Actually i could move to Canada and continue to do the job I do now. Canada accepts my nursing qualification. trouble is i really dont think i can drink a pint of maple syrup a day and i have head that that is one of the residency qualifications:laugh: :sword:

by the way where is the "jokes thread" can i have a link please?
 
3 clearer pics

3 clearer pics. The saw is a NAUTAC 232 this is an oleo mac 233 in disguise. the saw itself is made by oleo mac italy and marketed in france as the nautac 232. it takes all the same bars etc as the mac. I will get a pic of the old bar which was knackered. And as far as I can find out it was also completely the wrong bar.

The dog is Burberry that is his name dont ask me how he ended up being called that.
 
dekandgord said:
3 clearer pics. The saw is a NAUTAC 232 this is an oleo mac 233 in disguise. the saw itself is made by oleo mac italy and marketed in france as the nautac 232.
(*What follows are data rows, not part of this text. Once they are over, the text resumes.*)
(* ===== verification/LegacySchedulerProps.v ===== *)
(** * Theorems about the in-memory scheduler (LegacyScheduler.v)

    Validation and submission, the choice of a node, a scheduling pass, what a
    forwarded task keeps, and the executions of the scheduler together with the
    streams it has opened ([reachable]). *)

From S2P Require Import Prelude JsMap JsString JsNumber Json Grpc Raft Membership LegacyScheduler.
From Stdlib Require Import QArith.
#[local] Open Scope Z_scope.

Implicit Types (s : TaskScheduler) (spec : TaskSpec) (mm : MembershipManager).

(** ** Validation and submission *)

(** What the code asks of a task: an id, and the payload of its type. *)
Definition has_payload spec : Prop :=
  (ts_type spec = "shell" /\ exists p, ts_shell spec = Some p /\ sh_command p <> "") \/
  (ts_type spec = "container" /\ exists p, ts_container spec = Some p /\ co_image p <> "") \/
  (ts_type spec = "subagent" /\ exists p, ts_subagent spec = Some p /\ su_prompt p <> "") \/
  (ts_type spec = "k8s_job" /\ exists p, ts_k8sJob spec = Some p /\
     k8_image p <> "" /\ k8_clusterContext p <> "") \/
  (ts_type spec = "claude_relay" /\ exists p, ts_claudeRelay spec = Some p /\
     cl_targetSessionId p <> "" /\ cl_prompt p <> "").

Definition valid_task spec : Prop := ts_taskId spec <> "" /\ has_payload spec.

Lemma missing_false {A} (o : option A) f :
  missing o f = false <-> exists a, o = Some a /\ f a <> "".
Proof.
  unfold missing. destruct o as [a|]; [|split; [done|by intros (? & ? & ?)]].
  rewrite negb_false_iff, truthy_str_true. naive_solver.
Qed.

Lemma missing2_false {A} (o : option A) f g :
  missing o f || missing o g = false <-> exists a, o = Some a /\ f a <> "" /\ g a <> "".
Proof. rewrite orb_false_iff, !missing_false. naive_solver. Qed.

Lemma validateTask_None spec : validateTask spec = None <-> valid_task spec.
Proof.
  unfold validateTask, valid_task, has_payload.
  destruct (truthy_str (ts_taskId spec)) eqn:Eid; cbn;
    [apply truthy_str_true in Eid | apply truthy_str_false in Eid; naive_solver].
  destruct (truthy_str (ts_type spec)) eqn:Ety; cbn;
    [apply truthy_str_true in Ety | apply truthy_str_false in Ety; rewrite Ety; naive_solver].
  rewrite <- !missing_false, <- !missing2_false.
  repeat match goal with
  | |- context [String.eqb (ts_type spec) ?c] =>
      destruct (String.eqb_spec (ts_type spec) c) as [->|]; [case_match; intuition congruence|]
  end.
  intuition congruence.
Qed.

(** The reasons of a rejection, in the order of the tests. *)
Definition rejection_reasons spec : list string :=
  ["Missing taskId"; "Missing task type"; "Shell task missing command";
   "Container task missing image"; "Subagent task missing prompt";
   "K8s job missing image or context"; "Claude relay missing target or prompt";
   "Unknown task type: " +:+ ts_type spec].

Lemma validateTask_reason spec reason :
  validateTask spec = Some reason -> reason ∈ rejection_reasons spec.
Proof.
  unfold validateTask, rejection_reasons. intros H.
  repeat (case_match; [try (injection H as <-; repeat (first [by left | right]))|]; try done);
    injection H as <-; repeat (first [by left | right]).
Qed.

(** Submitting.  The scheduler appends a task_submit entry exactly if
    the task is valid, the node leads and the queue has room, and then one entry
    with the data of the task; in every other case the log is untouched and
    nothing is sent.  A rejection names the task and its reason: the first failed
    test of the validation, a full queue at the leader, or at a follower that no
    other leader is known.  A follower forwards a valid task only to an address
    that is neither empty nor its own. *)
Theorem submit_outcome {D} (spec_data : TaskSpec -> D) spec mm (raft : RaftNode D) s :
  let '(step, raft', calls) := submit spec_data spec mm raft s in
  (forall ok, step = submit_appended ok <->
     ok = true /\ valid_task spec /\ isLeader raft = true /\ jm_size (taskQueue s) < maxQueueSize s) /\
  (if step is submit_appended _
   then log raft' = log raft ++ [mkLogEntry (currentTerm raft) (getLastLogIndex raft + 1) task_submit
                                   (spec_data spec)] /\ calls = replicateToFollowers raft'
   else raft' = raft /\ calls = []) /\
  (forall r, step = submit_done r -> exists reason, r = rejected spec reason /\
     ((~ valid_task spec /\ validateTask spec = Some reason /\ reason ∈ rejection_reasons spec) \/
      (valid_task spec /\ isLeader raft = true /\ maxQueueSize s <= jm_size (taskQueue s) /\
         reason = "Queue full") \/
      (valid_task spec /\ isLeader raft = false /\
         reason ∈ ["No leader available"; "Cluster leader not available (self-reference)"]))) /\
  (forall a req, step = submit_forwarded a req ->
     valid_task spec /\ isLeader raft = false /\ mm_leaderAddress mm = Some a /\ a <> "" /\
     req = forward_request spec /\
     exists self, getSelfNode mm = Some self /\ address_of self <> a).
Proof.
  unfold submit. pose proof (validateTask_None spec) as Hv.
  destruct (validateTask spec) as [reason|] eqn:Ev.
  { assert (~ valid_task spec) by (intros ?%Hv; done).
    split_and!; try done; [naive_solver|].
    intros r [= <-]. exists reason. split; [done|]. left. eauto using validateTask_reason. }
  assert (valid_task spec) as Hvalid by (by apply Hv). clear Hv.
  destruct (isLeader raft) eqn:El; cbn [negb].
  - destruct (Z.leb_spec (maxQueueSize s) (jm_size (taskQueue s))).
    { split_and!; try done; [intros ok; split; [done|intros (_ & _ & _ & ?); lia]|].
      intros r [= <-]. eexists. split; [done|]. naive_solver. }
    unfold appendEntry. rewrite El. cbn. split_and!; try done. naive_solver.
  - unfold forwardToLeader, getLeaderAddress.
    destruct (mm_leaderAddress mm) as [a|] eqn:Ea.
    2: { split_and!; try done; [naive_solver|].
         intros r [= <-]. eexists. split; [done|]. right. right. split_and!; [done..|set_solver]. }
    destruct (truthy_str a) eqn:Et; cbn [negb].
    2: { split_and!; try done; [naive_solver|].
         intros r [= <-]. eexists. split; [done|]. right. right. split_and!; [done..|set_solver]. }
    destruct (getSelfNode mm) as [self|] eqn:Es; [|split_and!; try done; naive_solver].
    destruct (String.eqb_spec a (address_of self)).
    { split_and!; try done; [naive_solver|].
      intros r [= <-]. eexists. split; [done|]. right. right. split_and!; [done..|set_solver]. }
    apply truthy_str_true in Et. split_and!; try done; [naive_solver|].
    intros ? ? [= <- <-]. split_and!; try done. eauto.
Qed.

(** ** Placement *)

Definition asks_resources (rq : ResourceRequirements) : Prop :=
  is_Some (truthy_rat (rq_cpuCores rq)) \/ is_Some (truthy_int (rq_memoryBytes rq)) \/
  rq_requiresGpu rq = Some true \/ is_Some (truthy_int (rq_gpuMemoryBytes rq)).

(** The requirements, read declaratively. *)
Definition offers (n : NodeInfo) (rq : ResourceRequirements) : Prop :=
  asks_resources rq -> exists r, n_resources n = Some r /\
    (forall c, truthy_rat (rq_cpuCores rq) = Some c ->
       (c <= inject_Z (r_cpuCores r) * (1 - r_cpuUsagePercent r / 100))%Q) /\
    (forall m, truthy_int (rq_memoryBytes rq) = Some m -> m <= r_memoryAvailableBytes r) /\
    (rq_requiresGpu rq = Some true -> exists g, free_gpu r = Some g /\
       forall m, truthy_int (rq_gpuMemoryBytes rq) = Some m -> m <= g_memoryAvailableBytes g).

Definition is_named (names : list string) (n : NodeInfo) : Prop :=
  n_nodeId n ∈ names \/ n_hostname n ∈ names.

(** The nodes that may run a task. *)
Definition may_run spec (n : NodeInfo) : Prop :=
  let c := default no_constraints (ts_constraints spec) in
  (forall l, nonempty (ts_targetNodes spec) = Some l -> is_named l n) /\
  (forall l, nonempty (tc_allowedNodes c) = Some l -> is_named l n) /\
  (forall l, nonempty (tc_excludedNodes c) = Some l -> ~ is_named l n) /\
  (tc_avoidGamingNodes c = Some true -> gaming n = false) /\
  offers n (default no_requirements (ts_requirements spec)).

Lemma named_true l n : named l n = true <-> is_named l n.
Proof. unfold named, is_named. rewrite orb_true_iff, !bool_decide_eq_true. done. Qed.

Lemma truthy_flag_true o : truthy_flag o = true <-> o = Some true.
Proof. destruct o as [[]|]; naive_solver. Qed.

Lemma given_true {A} (o : option A) : given o = true <-> is_Some o.
Proof. destruct o; split; eauto; [done|]. by intros []. Qed.

Lemma elem_of_keep_opt {A} (o : option (list string)) f (n : A) nodes :
  n ∈ match o with Some l => keep (f l) nodes | None => nodes end <->
  (forall l, o = Some l -> f l n = true) /\ n ∈ nodes.
Proof. destruct o; rewrite ?elem_of_keep; naive_solver. Qed.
You are now skating on thin ice. Luckily, the saw was made in Italy and only marketed in France. :laugh:

Very interesting looking saw, especially the wide rear handle. Can't say I've see one like that before. Thanks for the pics.

By the way, the maple syrup is not bad when followed by a beer.
 
the wide handle is for standing on to start the saw! this is part of a safe way of starting the saw. thin ice why? Is this an anti french thing?
 
The saw minus the handle looks nearly identical to my Olympyk. My Olympyk is top handle and is red and gray.